Task statement –
Gather every line below where "random" appears.
== Records supplied ==
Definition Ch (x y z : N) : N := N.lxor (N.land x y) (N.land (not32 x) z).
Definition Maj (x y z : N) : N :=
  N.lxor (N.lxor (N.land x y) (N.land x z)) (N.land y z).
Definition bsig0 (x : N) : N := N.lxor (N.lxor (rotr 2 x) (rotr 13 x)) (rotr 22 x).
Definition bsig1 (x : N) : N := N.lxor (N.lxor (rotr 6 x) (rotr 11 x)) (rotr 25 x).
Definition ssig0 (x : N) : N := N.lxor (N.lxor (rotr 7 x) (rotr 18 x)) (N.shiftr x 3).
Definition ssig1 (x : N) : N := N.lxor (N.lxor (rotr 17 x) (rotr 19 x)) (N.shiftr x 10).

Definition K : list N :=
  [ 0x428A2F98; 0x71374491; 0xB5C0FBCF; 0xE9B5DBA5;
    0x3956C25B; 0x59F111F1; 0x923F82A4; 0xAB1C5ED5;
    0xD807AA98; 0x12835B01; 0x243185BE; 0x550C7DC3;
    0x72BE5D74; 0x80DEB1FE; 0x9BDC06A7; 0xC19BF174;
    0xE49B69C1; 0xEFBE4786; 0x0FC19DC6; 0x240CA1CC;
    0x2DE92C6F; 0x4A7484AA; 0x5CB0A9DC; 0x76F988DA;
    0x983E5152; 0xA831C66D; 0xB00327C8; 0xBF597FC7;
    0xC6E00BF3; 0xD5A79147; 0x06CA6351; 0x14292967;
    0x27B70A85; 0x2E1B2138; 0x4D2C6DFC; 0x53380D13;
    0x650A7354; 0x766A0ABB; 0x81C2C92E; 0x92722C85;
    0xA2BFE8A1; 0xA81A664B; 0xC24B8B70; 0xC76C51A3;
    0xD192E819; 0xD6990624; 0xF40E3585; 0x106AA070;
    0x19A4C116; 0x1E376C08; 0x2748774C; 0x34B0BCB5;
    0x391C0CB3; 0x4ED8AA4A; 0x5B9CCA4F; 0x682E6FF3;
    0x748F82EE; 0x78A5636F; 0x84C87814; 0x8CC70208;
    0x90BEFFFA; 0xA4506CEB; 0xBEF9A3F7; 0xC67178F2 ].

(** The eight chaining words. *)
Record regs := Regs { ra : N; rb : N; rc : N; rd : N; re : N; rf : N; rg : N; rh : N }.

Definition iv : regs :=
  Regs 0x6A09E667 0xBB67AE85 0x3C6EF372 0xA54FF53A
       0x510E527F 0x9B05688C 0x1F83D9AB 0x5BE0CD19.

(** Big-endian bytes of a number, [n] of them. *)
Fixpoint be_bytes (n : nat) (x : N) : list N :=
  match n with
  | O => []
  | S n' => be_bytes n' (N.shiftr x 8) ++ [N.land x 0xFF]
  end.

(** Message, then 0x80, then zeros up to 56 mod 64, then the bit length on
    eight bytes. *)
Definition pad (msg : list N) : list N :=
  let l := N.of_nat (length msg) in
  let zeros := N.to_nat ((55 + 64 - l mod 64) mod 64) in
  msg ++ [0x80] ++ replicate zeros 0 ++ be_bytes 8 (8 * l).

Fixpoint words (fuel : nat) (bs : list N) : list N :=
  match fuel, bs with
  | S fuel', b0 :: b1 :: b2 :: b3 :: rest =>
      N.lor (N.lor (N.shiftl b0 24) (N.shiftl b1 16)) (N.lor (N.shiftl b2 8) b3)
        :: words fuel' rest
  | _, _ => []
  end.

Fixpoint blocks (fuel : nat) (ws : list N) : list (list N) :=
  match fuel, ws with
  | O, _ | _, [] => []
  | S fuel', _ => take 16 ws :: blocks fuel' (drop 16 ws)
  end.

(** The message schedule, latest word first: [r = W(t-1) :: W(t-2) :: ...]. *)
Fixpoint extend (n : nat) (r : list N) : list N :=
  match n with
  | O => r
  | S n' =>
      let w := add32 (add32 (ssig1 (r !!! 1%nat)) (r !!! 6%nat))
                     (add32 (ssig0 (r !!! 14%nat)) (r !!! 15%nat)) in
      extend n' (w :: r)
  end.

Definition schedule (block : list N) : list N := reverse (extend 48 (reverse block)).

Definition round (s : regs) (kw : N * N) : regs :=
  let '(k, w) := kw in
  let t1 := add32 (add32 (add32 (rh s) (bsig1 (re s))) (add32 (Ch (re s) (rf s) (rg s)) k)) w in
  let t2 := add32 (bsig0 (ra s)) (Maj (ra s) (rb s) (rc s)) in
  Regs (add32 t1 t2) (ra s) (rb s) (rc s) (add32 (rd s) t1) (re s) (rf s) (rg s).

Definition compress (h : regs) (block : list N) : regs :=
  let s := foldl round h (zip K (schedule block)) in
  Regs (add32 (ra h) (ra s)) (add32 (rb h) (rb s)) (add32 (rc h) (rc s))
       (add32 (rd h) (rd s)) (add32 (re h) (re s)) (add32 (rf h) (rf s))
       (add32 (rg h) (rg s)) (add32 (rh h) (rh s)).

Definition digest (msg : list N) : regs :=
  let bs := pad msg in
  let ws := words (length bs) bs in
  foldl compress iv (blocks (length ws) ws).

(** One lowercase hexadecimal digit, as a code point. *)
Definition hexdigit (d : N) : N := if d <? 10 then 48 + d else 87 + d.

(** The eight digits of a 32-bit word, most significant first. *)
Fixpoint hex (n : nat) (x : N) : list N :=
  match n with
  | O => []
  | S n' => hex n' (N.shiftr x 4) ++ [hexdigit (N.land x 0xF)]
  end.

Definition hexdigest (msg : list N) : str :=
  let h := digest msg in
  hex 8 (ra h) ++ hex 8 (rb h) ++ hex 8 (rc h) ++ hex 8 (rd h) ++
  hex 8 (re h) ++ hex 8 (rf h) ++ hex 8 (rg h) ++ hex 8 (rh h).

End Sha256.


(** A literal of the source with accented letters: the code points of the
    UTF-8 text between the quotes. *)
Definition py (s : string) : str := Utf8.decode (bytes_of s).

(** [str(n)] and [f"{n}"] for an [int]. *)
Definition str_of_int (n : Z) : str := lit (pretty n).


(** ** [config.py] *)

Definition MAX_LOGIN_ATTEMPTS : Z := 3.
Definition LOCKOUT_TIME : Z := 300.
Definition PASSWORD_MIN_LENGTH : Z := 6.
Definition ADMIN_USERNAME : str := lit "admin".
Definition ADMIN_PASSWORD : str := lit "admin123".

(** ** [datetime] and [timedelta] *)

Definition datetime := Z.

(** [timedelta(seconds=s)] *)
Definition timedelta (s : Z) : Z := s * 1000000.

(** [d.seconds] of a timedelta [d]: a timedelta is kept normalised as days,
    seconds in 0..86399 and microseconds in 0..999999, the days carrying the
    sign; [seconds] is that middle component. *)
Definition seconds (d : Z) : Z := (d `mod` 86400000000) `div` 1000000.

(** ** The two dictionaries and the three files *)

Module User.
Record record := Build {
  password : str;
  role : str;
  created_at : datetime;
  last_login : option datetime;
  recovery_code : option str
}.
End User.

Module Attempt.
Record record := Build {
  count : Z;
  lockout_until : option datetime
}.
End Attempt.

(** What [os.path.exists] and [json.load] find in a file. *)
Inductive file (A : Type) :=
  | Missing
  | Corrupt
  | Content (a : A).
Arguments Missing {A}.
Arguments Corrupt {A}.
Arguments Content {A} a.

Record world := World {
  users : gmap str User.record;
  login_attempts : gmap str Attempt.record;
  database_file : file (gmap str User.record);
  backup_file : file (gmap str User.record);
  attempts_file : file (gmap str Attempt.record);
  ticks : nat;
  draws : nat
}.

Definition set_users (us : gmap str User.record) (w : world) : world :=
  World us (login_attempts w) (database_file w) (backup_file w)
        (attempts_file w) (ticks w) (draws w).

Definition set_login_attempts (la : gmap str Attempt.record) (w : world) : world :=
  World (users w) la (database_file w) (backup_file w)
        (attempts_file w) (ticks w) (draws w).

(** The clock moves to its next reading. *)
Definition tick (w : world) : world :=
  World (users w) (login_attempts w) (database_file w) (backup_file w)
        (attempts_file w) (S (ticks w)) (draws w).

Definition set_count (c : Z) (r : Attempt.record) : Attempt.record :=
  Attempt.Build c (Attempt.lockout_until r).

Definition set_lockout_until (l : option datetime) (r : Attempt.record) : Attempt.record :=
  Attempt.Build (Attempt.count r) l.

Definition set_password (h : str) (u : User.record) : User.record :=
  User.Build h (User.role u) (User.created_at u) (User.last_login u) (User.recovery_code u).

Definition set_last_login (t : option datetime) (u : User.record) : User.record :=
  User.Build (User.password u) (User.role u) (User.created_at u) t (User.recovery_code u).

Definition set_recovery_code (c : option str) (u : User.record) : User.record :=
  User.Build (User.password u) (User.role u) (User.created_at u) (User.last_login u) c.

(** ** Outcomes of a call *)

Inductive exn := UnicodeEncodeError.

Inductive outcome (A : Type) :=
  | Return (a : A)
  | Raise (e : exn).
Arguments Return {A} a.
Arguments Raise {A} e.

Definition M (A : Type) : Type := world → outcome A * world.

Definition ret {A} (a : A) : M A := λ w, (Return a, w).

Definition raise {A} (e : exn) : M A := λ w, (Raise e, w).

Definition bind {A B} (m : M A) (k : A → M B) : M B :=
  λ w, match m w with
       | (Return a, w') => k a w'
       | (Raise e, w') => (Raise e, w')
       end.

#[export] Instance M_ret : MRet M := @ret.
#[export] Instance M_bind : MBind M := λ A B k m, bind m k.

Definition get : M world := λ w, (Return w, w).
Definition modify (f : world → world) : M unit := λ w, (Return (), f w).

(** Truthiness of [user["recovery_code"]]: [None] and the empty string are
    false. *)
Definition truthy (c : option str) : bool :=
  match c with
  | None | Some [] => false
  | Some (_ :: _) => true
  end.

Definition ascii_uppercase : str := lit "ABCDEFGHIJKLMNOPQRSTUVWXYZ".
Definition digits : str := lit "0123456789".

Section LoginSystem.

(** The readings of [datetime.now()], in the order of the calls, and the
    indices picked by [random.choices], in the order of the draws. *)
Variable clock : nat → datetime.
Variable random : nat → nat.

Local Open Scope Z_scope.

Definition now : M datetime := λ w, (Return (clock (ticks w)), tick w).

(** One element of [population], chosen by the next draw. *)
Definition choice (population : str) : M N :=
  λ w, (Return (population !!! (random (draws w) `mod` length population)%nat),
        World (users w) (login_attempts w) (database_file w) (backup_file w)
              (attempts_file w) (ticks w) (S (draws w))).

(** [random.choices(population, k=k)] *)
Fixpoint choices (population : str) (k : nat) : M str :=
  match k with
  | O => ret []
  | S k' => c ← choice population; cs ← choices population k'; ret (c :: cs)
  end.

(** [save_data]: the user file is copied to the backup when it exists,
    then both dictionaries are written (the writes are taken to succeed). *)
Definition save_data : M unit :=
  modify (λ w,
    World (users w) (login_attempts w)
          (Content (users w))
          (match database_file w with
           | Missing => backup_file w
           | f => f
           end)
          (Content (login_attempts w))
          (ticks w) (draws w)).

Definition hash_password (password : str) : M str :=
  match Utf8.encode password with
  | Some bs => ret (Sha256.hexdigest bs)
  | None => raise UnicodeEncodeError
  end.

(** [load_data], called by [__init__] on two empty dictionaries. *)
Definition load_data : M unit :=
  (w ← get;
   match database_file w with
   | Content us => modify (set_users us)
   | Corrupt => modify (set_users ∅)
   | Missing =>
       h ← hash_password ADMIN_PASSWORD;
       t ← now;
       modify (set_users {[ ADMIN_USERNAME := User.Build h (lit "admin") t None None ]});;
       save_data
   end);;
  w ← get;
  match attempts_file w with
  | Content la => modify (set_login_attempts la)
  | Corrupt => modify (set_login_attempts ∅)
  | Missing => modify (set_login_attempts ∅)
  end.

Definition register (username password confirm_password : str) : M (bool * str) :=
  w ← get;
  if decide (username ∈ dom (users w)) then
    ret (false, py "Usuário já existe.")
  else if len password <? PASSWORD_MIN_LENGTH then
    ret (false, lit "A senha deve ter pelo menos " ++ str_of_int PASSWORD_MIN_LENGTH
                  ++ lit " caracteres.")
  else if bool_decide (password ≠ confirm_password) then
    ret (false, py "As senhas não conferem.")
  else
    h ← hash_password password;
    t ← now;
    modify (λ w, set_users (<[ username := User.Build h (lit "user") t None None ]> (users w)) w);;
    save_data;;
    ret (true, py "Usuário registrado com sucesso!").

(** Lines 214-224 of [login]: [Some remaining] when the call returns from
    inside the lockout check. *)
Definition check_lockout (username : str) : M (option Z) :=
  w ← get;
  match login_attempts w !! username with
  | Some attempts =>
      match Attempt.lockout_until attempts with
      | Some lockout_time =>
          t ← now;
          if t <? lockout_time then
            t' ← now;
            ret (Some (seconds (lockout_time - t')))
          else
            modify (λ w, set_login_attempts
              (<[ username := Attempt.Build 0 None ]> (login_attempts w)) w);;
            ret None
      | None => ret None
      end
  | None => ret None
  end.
===
== Records supplied ==
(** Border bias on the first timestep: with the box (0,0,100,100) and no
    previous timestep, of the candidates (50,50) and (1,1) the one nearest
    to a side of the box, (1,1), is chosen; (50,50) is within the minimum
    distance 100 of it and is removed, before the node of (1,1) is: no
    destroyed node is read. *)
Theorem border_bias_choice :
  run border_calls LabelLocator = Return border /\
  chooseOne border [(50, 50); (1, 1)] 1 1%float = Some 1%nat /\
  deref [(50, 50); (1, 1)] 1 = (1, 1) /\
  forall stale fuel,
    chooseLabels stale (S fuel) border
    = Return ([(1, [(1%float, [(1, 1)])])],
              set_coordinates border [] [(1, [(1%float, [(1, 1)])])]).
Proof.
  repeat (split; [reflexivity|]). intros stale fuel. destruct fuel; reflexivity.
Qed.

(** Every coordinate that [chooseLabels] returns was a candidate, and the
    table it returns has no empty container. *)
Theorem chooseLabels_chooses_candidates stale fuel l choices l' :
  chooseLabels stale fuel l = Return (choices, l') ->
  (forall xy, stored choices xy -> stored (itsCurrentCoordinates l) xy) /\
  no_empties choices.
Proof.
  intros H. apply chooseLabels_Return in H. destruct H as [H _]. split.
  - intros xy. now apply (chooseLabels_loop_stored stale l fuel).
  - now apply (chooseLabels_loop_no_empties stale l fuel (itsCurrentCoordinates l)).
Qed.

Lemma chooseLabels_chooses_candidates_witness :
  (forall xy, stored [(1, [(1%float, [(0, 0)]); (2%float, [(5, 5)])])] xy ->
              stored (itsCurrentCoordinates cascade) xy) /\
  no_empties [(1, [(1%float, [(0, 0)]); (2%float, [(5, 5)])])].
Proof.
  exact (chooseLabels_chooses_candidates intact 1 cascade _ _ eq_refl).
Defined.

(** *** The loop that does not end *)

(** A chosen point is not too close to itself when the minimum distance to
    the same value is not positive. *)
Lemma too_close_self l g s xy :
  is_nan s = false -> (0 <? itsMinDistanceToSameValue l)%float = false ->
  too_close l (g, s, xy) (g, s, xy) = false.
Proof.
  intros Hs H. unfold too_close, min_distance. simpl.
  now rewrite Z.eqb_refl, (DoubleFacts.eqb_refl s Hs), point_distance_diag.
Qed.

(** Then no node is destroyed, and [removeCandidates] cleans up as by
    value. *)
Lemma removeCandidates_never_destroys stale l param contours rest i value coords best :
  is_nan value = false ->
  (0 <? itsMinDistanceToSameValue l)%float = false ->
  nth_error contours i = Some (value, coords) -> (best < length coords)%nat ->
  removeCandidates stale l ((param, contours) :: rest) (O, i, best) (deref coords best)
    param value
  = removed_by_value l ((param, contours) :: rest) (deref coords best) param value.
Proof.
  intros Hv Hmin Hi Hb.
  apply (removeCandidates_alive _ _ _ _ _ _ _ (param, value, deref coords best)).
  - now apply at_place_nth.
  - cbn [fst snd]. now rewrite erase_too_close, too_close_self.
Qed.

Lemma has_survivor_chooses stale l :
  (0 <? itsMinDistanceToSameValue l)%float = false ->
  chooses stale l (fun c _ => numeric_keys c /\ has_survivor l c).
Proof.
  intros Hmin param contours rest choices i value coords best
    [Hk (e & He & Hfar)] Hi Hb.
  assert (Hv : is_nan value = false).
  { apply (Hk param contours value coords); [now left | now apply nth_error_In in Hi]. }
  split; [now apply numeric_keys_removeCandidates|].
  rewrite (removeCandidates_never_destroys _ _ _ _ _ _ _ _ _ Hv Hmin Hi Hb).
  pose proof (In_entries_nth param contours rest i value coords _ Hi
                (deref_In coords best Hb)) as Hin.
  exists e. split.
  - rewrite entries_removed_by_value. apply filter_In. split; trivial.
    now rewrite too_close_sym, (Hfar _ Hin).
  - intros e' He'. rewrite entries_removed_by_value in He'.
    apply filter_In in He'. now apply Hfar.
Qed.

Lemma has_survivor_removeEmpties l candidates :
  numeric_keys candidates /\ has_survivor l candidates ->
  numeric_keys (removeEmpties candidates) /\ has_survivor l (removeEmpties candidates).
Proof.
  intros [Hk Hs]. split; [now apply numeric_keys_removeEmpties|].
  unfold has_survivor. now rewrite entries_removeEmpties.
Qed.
===
== Records supplied ==
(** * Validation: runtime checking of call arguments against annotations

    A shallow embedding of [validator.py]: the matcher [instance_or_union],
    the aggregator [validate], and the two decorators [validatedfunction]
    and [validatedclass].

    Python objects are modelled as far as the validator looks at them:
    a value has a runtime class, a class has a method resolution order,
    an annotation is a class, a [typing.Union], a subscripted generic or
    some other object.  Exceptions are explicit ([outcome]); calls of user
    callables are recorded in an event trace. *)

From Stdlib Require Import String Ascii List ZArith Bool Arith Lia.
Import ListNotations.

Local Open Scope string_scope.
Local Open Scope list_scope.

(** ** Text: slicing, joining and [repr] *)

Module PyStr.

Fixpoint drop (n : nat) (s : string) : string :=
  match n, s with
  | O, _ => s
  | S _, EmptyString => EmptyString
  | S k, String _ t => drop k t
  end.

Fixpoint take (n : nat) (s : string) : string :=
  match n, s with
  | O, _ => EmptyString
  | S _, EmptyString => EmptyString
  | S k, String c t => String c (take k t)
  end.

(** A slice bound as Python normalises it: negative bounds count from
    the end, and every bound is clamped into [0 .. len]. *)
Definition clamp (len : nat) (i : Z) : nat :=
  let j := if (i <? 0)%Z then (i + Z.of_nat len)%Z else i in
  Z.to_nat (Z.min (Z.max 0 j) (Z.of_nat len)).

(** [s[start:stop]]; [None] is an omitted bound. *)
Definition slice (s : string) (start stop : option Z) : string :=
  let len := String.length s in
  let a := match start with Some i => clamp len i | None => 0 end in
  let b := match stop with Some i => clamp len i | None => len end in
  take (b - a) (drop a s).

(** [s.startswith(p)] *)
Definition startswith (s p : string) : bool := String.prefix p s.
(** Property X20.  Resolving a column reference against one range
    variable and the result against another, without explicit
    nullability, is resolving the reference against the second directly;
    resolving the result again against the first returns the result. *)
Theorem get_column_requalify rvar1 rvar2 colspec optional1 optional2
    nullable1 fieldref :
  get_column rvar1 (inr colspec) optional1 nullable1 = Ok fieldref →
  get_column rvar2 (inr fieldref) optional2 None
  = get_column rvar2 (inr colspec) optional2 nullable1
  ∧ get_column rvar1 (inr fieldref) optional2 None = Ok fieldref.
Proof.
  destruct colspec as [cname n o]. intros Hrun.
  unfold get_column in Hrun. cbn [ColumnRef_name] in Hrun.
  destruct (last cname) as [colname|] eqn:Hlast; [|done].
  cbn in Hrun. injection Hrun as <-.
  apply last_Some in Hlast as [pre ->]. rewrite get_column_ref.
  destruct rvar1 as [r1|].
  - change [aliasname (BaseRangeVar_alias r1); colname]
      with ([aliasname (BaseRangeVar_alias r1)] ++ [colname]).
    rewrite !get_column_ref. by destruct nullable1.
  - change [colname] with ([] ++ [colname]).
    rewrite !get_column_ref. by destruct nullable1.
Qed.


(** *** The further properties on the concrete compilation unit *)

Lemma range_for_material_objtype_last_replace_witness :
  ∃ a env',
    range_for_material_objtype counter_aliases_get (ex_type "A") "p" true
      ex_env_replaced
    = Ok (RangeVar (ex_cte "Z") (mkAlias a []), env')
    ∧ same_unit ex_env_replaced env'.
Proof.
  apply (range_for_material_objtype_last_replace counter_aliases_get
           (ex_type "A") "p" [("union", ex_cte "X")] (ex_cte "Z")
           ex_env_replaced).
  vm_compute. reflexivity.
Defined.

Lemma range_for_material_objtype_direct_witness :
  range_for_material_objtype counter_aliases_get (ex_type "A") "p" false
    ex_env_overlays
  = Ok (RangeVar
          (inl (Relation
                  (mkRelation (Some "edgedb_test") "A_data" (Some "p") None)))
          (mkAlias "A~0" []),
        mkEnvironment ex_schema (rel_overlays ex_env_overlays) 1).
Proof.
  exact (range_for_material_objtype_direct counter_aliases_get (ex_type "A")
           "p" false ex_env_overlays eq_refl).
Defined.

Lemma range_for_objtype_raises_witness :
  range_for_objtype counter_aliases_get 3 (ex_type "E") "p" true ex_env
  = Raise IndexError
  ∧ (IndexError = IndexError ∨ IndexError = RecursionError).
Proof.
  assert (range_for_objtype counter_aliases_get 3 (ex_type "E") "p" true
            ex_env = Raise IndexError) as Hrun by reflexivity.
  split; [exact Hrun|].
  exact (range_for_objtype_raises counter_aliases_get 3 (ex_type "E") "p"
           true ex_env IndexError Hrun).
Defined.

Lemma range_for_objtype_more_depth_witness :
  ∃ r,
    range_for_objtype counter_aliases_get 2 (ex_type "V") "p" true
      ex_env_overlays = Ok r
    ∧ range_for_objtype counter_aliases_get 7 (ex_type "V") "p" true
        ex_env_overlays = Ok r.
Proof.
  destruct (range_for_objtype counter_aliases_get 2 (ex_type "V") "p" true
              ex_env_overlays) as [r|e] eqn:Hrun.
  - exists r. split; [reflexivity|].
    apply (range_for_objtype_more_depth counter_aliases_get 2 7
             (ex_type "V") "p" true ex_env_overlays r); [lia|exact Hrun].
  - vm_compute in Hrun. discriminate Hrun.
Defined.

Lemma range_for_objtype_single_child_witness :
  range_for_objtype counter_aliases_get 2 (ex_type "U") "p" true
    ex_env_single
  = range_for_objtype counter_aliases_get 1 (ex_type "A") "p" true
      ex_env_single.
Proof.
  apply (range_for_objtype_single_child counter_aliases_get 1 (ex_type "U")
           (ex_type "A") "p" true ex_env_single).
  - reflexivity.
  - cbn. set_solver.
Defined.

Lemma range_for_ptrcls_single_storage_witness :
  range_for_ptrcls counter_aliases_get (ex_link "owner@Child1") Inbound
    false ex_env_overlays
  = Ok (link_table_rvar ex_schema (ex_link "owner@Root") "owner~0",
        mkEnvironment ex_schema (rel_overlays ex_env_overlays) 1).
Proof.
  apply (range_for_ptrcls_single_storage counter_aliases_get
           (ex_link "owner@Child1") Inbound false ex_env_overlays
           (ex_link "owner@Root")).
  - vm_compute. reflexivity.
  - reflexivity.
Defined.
===
Response to this task –
    indices picked by [random.choices], in the order of the draws. *)
Variable random : nat → nat.
  λ w, (Return (population !!! (random (draws w) `mod` length population)%nat),
(** [random.choices(population, k=k)] *)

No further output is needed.